▶ [Problem] Print each line from the start of the records below up through the line where "(λ ls, let?" is found, exactly as given.

(Stored items)
(** The [while] loop of [ensure_levels]; the state is the vector of levels. *)
Definition ensure_levels_loop (fuel : nat) (ls : list (list Hash))
  : res MerkleError (list (list Hash)) :=
  while fuel (λ ls, 1 <? from_option length 0 (list.last ls))
        (λ ls, let? prev_level := unwrap (list.last ls) in
               Ok (ls ++ [pair_level hash_internal prev_level])) ls.

Definition ensure_levels (t : MerkleTree) : res MerkleError unit * MerkleTree :=
  if MerkleTree_is_empty t then (Err EmptyTree, t)
  else if levels_valid t then (Ok tt, t)
  else
    match ensure_levels_loop (length (leaves t)) [leaves t] with
    | Ok ls =>
        match list.last ls ≫= head with
        | Some root => (Ok tt, mkMerkleTree (leaves t) ls (Some root) true true)
        | None => (Ok tt, mkMerkleTree (leaves t) ls (cached_root t) (root_valid t) true)
        end
    | Err e => (Err e, t)
    | Panic => (Panic, t)
    | Diverge => (Diverge, t)
    end.

(** The [for] loop of [generate_proof] over all levels but the last. *)
Fixpoint proof_loop (ls : list (list Hash)) (current_index : nat) : list (Hash * bool) :=
  match ls with
  | [] => []
  | level :: ls =>
      let is_right := current_index mod 2 =? 1 in
      let sibling_index := if is_right then current_index - 1 else current_index + 1 in
      match level !! sibling_index with
      | Some s => [(s, is_right)]
      | None => []
      end ++ proof_loop ls (current_index / 2)
  end.

Definition generate_proof (leaf_index : nat) (t : MerkleTree)
  : res MerkleError InclusionProof * MerkleTree :=
  match leaves t !! leaf_index with
  | None => (Err (IndexOutOfBounds leaf_index (length (leaves t))), t)
  | Some leaf_hash =>
      if (length (leaves t) =? 1)
      then (Ok (mkInclusionProof leaf_index leaf_hash [] []), t)
      else
        match ensure_levels t with
        | (Ok _, t') =>
            let path :=
              if 1 <? length (levels t')
              then proof_loop (take (length (levels t') - 1) (levels t')) leaf_index
              else [] in
            (Ok (mkInclusionProof leaf_index leaf_hash path.*1 path.*2), t')
        | (Err e, t') => (Err e, t')
        | (Panic, t') => (Panic, t')
        | (Diverge, t') => (Diverge, t')
        end
  end.

Definition verify_proof (p : InclusionProof) (leaf_data : bytes) (t : MerkleTree)
  : res MerkleError bool * MerkleTree :=
  let '(r, t') := MerkleTree_root t in
  (let? root := r in InclusionProof_verify p root leaf_data, t').

(** [batch_verify_proofs], and the loop of [MerkleTree::batch_verify]. *)
Fixpoint batch_verify_proofs (proofs : list (InclusionProof * bytes)) (root_hash : Hash)
  : res MerkleError bool :=
  match proofs with
  | [] => Ok true
  | (proof, leaf_data) :: proofs =>
      let? ok := InclusionProof_verify proof root_hash leaf_data in
      if ok : bool then batch_verify_proofs proofs root_hash else Ok false
  end.

Definition MerkleTree_batch_verify (proofs : list (InclusionProof * bytes)) (t : MerkleTree)
  : res MerkleError bool * MerkleTree :=
  if decide (proofs = []) then (Ok true, t)
  else
    let '(r, t') := MerkleTree_root t in
    (let? root := r in batch_verify_proofs proofs root, t').

Definition MerkleTree_leaf_hash (index : nat) (t : MerkleTree) : res MerkleError Hash :=
  match leaves t !! index with
  | None => Err (IndexOutOfBounds index (length (leaves t)))
  | Some h => Ok h
  end.

Definition MerkleTree_clear (t : MerkleTree) : MerkleTree :=
  invalidate_cache (mkMerkleTree [] (levels t) (cached_root t) (root_valid t) (levels_valid t)).

Definition verify_inclusion_proof (p : InclusionProof) (root_hash : Hash) (leaf_data : bytes)
  : res MerkleError bool := InclusionProof_verify p root_hash leaf_data.
End Merkle.

(** ** The tree and the data it stands for *)
Section Represents.
Context `{Sha256}.

(** A tree represents the list of leaf data it was built from: the leaf hashes
    are those of the data, and a valid cache holds the levels and the root of
    the tree over them. *)
Record represents (t : MerkleTree) (data : list bytes) : Prop := {
  rep_leaves : leaves t = hash_leaf <$> data;
  rep_levels : levels_valid t = true →
    leaves t ≠ [] ∧ levels t = levels_of hash_internal (length (leaves t)) (leaves t);
  rep_root : root_valid t = true →
    leaves t ≠ [] ∧ cached_root t = root_of hash_internal (leaves t);
}.

(** The root that the data determine. *)
Definition data_root (data : list bytes) : option Hash :=
  root_of hash_internal (hash_leaf <$> data).

Lemma compute_root_loop_collapse fuel l :
  length l ≤ fuel →
  while fuel (λ l, 1 <? length l)
    (λ l, Ok (pair_level hash_internal l) : res MerkleError (list Hash)) l
  = Ok (collapse hash_internal fuel l).
Proof.
  revert l. induction fuel as [|fuel IH]; intros l Hl.
  - destruct l; simpl in *; [done|lia].
  - cbn [while collapse]. destruct (Nat.ltb_spec 1 (length l)) as [H1|H1]; [|done].
    simpl. apply IH. pose proof (pair_level_shorter hash_internal l H1). lia.
Qed.

Lemma compute_root_spec t r :
  root_of hash_internal (leaves t) = Some r → compute_root t = Ok r.
Proof.
  intros Hr. unfold compute_root, MerkleTree_is_empty, compute_root_loop.
  rewrite compute_root_loop_collapse by done.
  destruct (Nat.eqb_spec (length (leaves t)) 0) as [E|_].
  { by destruct (leaves t). }
  destruct (Nat.eqb_spec (length (leaves t)) 1) as [E|_].
  { destruct (leaves t) as [|a [|b l]]; simpl in *; try lia. injection Hr as ->. done. }
  simpl. unfold root_of in Hr. rewrite head_lookup in Hr. by rewrite Hr.
Qed.

Lemma ensure_levels_loop_spec fuel acc l :
  length l ≤ fuel →
  ensure_levels_loop fuel (acc ++ [l]) = Ok (acc ++ levels_of hash_internal fuel l).
Proof.
  unfold ensure_levels_loop. revert acc l.
  induction fuel as [|fuel IH]; intros acc l Hl; cbn [while levels_of]; rewrite last_snoc; simpl.
  - destruct l; simpl in *; [done|lia].
  - destruct (1 <? length l) eqn:H1; [|done]. apply Nat.ltb_lt in H1. simpl.
    pose proof (pair_level_shorter hash_internal l H1).
    rewrite IH by lia. by rewrite <-app_assoc.
Qed.

Lemma levels_of_length_pos fuel l : 0 < length (levels_of hash_internal fuel l).
Proof. destruct fuel; simpl; [lia|]. case_match; simpl; lia. Qed.

Lemma levels_of_length_two fuel l :
  1 < length l ≤ fuel → 1 < length (levels_of hash_internal fuel l).
Proof.
  intros Hl. destruct fuel as [|fuel]; [lia|]. cbn [levels_of].
  destruct (Nat.ltb_spec 1 (length l)); [|lia].
  pose proof (levels_of_length_pos fuel (pair_level hash_internal l)). simpl. lia.
Qed.

Lemma levels_of_root fuel l :
  length l ≤ fuel →
  list.last (levels_of hash_internal fuel l) ≫= head = root_of hash_internal l.
Proof.
  revert fuel. induction l as [l Hl|l Hl IH] using (level_ind hash_internal); intros fuel Hf.
  - destruct fuel as [|fuel]; simpl; [by destruct l; simpl in *; [|lia]|].
    destruct (Nat.ltb_spec 1 (length l)); [lia|].
    by destruct l as [|a [|b l]]; simpl in *; try lia.
  - destruct fuel as [|fuel]; [lia|]. cbn [levels_of].
    destruct (Nat.ltb_spec 1 (length l)); [|lia].
    pose proof (pair_level_shorter hash_internal l Hl).
    rewrite root_of_step, <-(IH fuel) by lia.
    rewrite (last_cons l). destruct (list.last _) eqn:Hlast; [done|].
    apply last_None in Hlast.
    pose proof (levels_of_length_pos fuel (pair_level hash_internal l)) as Hpos.
    rewrite Hlast in Hpos. simpl in Hpos. lia.
Qed.

Lemma proof_loop_path fuel l i :
  length l ≤ fuel →
  proof_loop (take (length (levels_of hash_internal fuel l) - 1)
                   (levels_of hash_internal fuel l)) i
  = prod_swap <$> path_of hash_internal fuel i l.
Proof.
  revert fuel i. induction l as [l Hl|l Hl IH] using (level_ind hash_internal); intros fuel i Hf.
  - destruct fuel as [|fuel]; [done|]. simpl.
    destruct (Nat.ltb_spec 1 (length l)); [lia|done].
  - destruct fuel as [|fuel]; [lia|]. cbn [levels_of path_of].
    destruct (Nat.ltb_spec 1 (length l)); [|lia].
    pose proof (pair_level_shorter hash_internal l Hl).
    pose proof (levels_of_length_pos fuel (pair_level hash_internal l)).
    cbn [length]. rewrite Nat.sub_succ, Nat.sub_0_r.
    destruct (length (levels_of _ _ _)) as [|k] eqn:Ek; [lia|]. cbn [take proof_loop].
    rewrite fmap_app, <-(IH fuel) by lia. rewrite Ek, Nat.sub_succ, Nat.sub_0_r.
    f_equal. rewrite odd_mod. unfold sibling.
    destruct (Nat.odd i); simpl; by destruct (l !! _).
Qed.

Lemma verify_loop_climb h p :
  verify_loop h (prod_swap <$> p) = climb hash_internal h p.
Proof.
  revert h. induction p as [|[d s] p IH]; intros h; [done|].
  simpl. rewrite IH. by destruct d.
Qed.

(** *** Every operation keeps the representation *)

Lemma represents_new : represents MerkleTree_new [].
Proof. by split. Qed.

Lemma represents_fresh ls data :
  ls = hash_leaf <$> data → represents (mkMerkleTree ls [] None false false) data.
Proof. by split. Qed.

Lemma insert_leaf_represents t data d :
  represents t data → represents (insert_leaf d t) (data ++ [d]).
Proof.
  intros [Hl _ _]. apply represents_fresh. simpl. by rewrite Hl, fmap_app.
Qed.

Lemma push_leaves_leaves t ds :
  leaves (foldl (λ t d, push_leaf (hash_leaf d) t) t ds) = leaves t ++ (hash_leaf <$> ds).
Proof.
  revert t. induction ds as [|d ds IH]; intros t; simpl; [by rewrite app_nil_r|].
  rewrite IH. simpl. by rewrite <-app_assoc.
Qed.

Lemma insert_leaves_represents t data ds :
  represents t data → represents (insert_leaves ds t) (data ++ ds).
Proof.
  intros [Hl _ _]. apply represents_fresh. by rewrite push_leaves_leaves, Hl, fmap_app.
Qed.

Lemma from_leaves_represents ds : represents (from_leaves ds) ds.
Proof.
  unfold from_leaves. change ds with ([] ++ ds) at 2.
  assert (∀ t data, represents t data →
    represents (foldl (λ t d, insert_leaf d t) t ds) (data ++ ds)) as Hgen; [|auto using represents_new].
  induction ds as [|d ds IH]; intros t data Ht; simpl; [by rewrite app_nil_r|].
  rewrite cons_middle, app_assoc. apply IH. by apply insert_leaf_represents.
Qed.

Lemma clear_represents t : represents (MerkleTree_clear t) [].
Proof. by apply represents_fresh. Qed.

Lemma represents_empty t data :
  represents t data → MerkleTree_is_empty t = bool_decide (data = []).
Proof.
  intros [Hl _ _]. unfold MerkleTree_is_empty. rewrite Hl, length_fmap.
  by destruct data.
Qed.

(** [root] returns the root of the data, from the cache or not, and keeps the
    representation; it never panics. *)
Lemma root_spec t data :
  represents t data →
  fst (MerkleTree_root t) = ok_or (data_root data) EmptyTree
  ∧ represents (snd (MerkleTree_root t)) data.
Proof.
  intros Ht. pose proof (represents_empty _ _ Ht) as He. pose proof Ht as [Hl Hlv Hrt].
  unfold MerkleTree_root, data_root. rewrite He, <-Hl.
  case_bool_decide as Hd; [by subst; rewrite Hl|].
  assert (leaves t ≠ []) as Hne by (rewrite Hl; by destruct data).
  destruct (root_of_Some hash_internal (leaves t)) as [r Hr]; [by destruct (leaves t); simpl; [|lia]|].
  rewrite Hr. destruct (root_valid t) eqn:Hrv.
  { destruct (Hrt eq_refl) as [_ ->]. by rewrite Hr. }
  destruct (levels_valid t) eqn:Hlvv.
  - destruct (Hlv eq_refl) as [_ Hls]. rewrite Hls, levels_of_root, Hr by done.
    simpl. split; [done|]. by split.
  - rewrite (compute_root_spec t r Hr). split; [done|]. by split.
Qed.

Lemma ensure_levels_spec t data :
  represents t data → data ≠ [] →
  fst (ensure_levels t) = Ok tt ∧ represents (snd (ensure_levels t)) data
  ∧ levels_valid (snd (ensure_levels t)) = true ∧ leaves (snd (ensure_levels t)) = leaves t.
Proof.
  intros Ht Hd. pose proof (represents_empty _ _ Ht) as He.
  unfold ensure_levels. rewrite He, bool_decide_eq_false_2 by done.
  destruct (levels_valid t) eqn:Hlvv; [done|]. destruct Ht as [Hl Hlv Hrt].
  pose proof (ensure_levels_loop_spec (length (leaves t)) [] (leaves t) (le_n _)) as Hloop.
  simpl app in Hloop. rewrite Hloop.
  rewrite levels_of_root by done.
  assert (leaves t ≠ []) as Hne by (rewrite Hl; by destruct data).
  destruct (root_of_Some hash_internal (leaves t)) as [r Hr]; [by destruct (leaves t); simpl; [|lia]|].
  rewrite Hr. split_and!; [done| |done|done]. by split.
Qed.

(** [generate_proof] on a valid index gives the sibling path of that leaf. *)
Lemma generate_proof_spec t data i d :
  represents t data → data !! i = Some d →
  fst (generate_proof i t) = Ok
    (let path := prod_swap <$> path_of hash_internal (length data) i (hash_leaf <$> data) in
     mkInclusionProof i (hash_leaf d) path.*1 path.*2)
  ∧ represents (snd (generate_proof i t)) data.
Proof.
  intros Ht Hd. pose proof Ht as [Hl _ _]. unfold generate_proof.
  assert (leaves t !! i = Some (hash_leaf d)) as Hi by (rewrite Hl, list_lookup_fmap, Hd; done).
  rewrite Hi. destruct (Nat.eqb_spec (length (leaves t)) 1) as [E|E].
  - split; [|done]. rewrite Hl, length_fmap in E. destruct data as [|d' [|? ?]]; simpl in *; try lia.
    done.
  - destruct (ensure_levels_spec t data Ht) as (Hok & Hrep & Hv & Hlv); [by intros ->|].
    destruct (ensure_levels t) as [r t']. simpl in *. subst r. split; [|done].
    destruct Hrep as [_ Hls _]. destruct (Hls Hv) as [_ ->].
    rewrite Hlv, Hl, length_fmap.
    assert (1 < length data).
    { rewrite Hl, length_fmap in E. apply lookup_lt_Some in Hd. lia. }
    rewrite proof_loop_path by (by rewrite length_fmap).
    pose proof (levels_of_length_two (length data) (hash_leaf <$> data)) as Htwo.
    rewrite length_fmap in Htwo. rewrite (proj2 (Nat.ltb_lt _ _)) by auto. done.
Qed.

Lemma zip_prod_swap (p : list (bool * Hash)) :
  zip (prod_swap <$> p).*1 (prod_swap <$> p).*2 = prod_swap <$> p.
Proof. apply zip_fst_snd. Qed.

▶ [Task solution]
(** The [while] loop of [ensure_levels]; the state is the vector of levels. *)
Definition ensure_levels_loop (fuel : nat) (ls : list (list Hash))
  : res MerkleError (list (list Hash)) :=
  while fuel (λ ls, 1 <? from_option length 0 (list.last ls))
        (λ ls, let? prev_level := unwrap (list.last ls) in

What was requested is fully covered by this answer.